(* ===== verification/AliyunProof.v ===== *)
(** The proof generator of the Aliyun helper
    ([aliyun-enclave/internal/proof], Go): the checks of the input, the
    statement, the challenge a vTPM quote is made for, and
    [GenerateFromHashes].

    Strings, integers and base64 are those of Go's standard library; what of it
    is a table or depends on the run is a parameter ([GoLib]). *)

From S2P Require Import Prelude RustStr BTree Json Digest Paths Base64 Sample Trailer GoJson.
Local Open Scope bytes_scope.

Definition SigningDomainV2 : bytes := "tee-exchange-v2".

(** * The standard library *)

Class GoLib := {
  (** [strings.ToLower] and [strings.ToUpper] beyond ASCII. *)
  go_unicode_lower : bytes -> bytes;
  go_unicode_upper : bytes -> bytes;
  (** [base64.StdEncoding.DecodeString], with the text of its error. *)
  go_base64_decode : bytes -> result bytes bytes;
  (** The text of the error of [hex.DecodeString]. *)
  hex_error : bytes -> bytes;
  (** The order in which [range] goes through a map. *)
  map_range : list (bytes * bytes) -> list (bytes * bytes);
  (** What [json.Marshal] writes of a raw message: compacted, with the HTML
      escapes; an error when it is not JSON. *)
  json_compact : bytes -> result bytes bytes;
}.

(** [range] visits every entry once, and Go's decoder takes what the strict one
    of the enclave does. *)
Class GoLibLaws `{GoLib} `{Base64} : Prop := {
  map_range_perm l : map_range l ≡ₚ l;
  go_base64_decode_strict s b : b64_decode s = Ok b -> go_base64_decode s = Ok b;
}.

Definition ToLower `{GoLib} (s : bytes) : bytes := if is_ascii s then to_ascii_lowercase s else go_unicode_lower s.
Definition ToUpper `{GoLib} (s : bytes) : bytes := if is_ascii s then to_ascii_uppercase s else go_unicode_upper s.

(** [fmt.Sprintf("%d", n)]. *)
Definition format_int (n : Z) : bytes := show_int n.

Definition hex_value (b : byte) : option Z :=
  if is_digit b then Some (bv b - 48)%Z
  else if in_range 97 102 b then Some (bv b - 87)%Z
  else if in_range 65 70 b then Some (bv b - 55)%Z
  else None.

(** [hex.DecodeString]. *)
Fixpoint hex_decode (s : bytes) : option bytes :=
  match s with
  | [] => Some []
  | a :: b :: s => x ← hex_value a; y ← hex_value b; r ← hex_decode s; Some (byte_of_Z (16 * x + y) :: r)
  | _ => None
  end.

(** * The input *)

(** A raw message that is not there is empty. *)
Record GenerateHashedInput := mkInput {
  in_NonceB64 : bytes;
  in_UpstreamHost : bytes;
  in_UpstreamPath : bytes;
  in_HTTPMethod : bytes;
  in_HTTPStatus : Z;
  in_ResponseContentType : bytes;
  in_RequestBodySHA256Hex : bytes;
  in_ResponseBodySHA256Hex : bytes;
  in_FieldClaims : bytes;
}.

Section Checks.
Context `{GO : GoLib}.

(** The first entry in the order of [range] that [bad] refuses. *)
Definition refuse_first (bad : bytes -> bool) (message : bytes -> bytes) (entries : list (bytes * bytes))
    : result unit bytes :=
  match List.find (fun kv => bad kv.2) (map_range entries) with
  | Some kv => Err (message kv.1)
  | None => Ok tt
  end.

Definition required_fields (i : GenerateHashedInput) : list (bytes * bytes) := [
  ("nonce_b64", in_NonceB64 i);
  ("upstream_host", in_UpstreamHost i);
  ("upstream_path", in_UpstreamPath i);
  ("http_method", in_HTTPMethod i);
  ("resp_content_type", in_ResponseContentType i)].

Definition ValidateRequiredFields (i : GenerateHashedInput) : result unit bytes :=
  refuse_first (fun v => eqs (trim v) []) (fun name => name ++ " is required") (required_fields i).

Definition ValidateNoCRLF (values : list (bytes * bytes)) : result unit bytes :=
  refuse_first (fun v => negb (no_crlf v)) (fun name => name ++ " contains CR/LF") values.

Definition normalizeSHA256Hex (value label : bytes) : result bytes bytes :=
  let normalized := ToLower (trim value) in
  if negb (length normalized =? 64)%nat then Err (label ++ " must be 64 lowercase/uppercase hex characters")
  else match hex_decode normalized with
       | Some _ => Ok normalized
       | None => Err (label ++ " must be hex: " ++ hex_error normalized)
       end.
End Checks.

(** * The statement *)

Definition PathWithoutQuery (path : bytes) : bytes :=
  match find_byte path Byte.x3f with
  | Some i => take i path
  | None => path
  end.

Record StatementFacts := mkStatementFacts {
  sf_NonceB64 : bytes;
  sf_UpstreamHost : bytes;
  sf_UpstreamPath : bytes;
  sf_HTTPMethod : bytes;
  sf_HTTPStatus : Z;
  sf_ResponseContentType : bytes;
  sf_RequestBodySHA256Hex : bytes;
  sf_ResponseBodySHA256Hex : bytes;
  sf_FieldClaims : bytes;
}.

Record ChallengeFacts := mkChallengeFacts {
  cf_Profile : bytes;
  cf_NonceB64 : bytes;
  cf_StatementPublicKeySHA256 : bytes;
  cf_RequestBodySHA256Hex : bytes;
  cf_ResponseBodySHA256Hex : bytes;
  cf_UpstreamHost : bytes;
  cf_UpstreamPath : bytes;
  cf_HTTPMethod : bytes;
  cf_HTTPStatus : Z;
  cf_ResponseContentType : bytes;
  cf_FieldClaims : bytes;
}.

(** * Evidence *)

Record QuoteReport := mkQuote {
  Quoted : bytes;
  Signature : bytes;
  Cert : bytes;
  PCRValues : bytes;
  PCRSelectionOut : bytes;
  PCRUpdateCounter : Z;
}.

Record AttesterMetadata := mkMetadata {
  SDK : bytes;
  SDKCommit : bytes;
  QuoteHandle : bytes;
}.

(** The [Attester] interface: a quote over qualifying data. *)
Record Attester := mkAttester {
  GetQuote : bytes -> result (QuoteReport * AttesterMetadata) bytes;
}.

#####

● What needs to be done:
Look back at the entries above. Retype the line with "(** [hex.DecodeString]. *)", the line with "in_NonceB64 : bytes;", and all lines in between.

● Solution for this task:
(** [hex.DecodeString]. *)
Fixpoint hex_decode (s : bytes) : option bytes :=
  match s with
  | [] => Some []
  | a :: b :: s => x ← hex_value a; y ← hex_value b; r ← hex_decode s; Some (byte_of_Z (16 * x + y) :: r)
  | _ => None
  end.

(** * The input *)

(** A raw message that is not there is empty. *)
Record GenerateHashedInput := mkInput {
  in_NonceB64 : bytes;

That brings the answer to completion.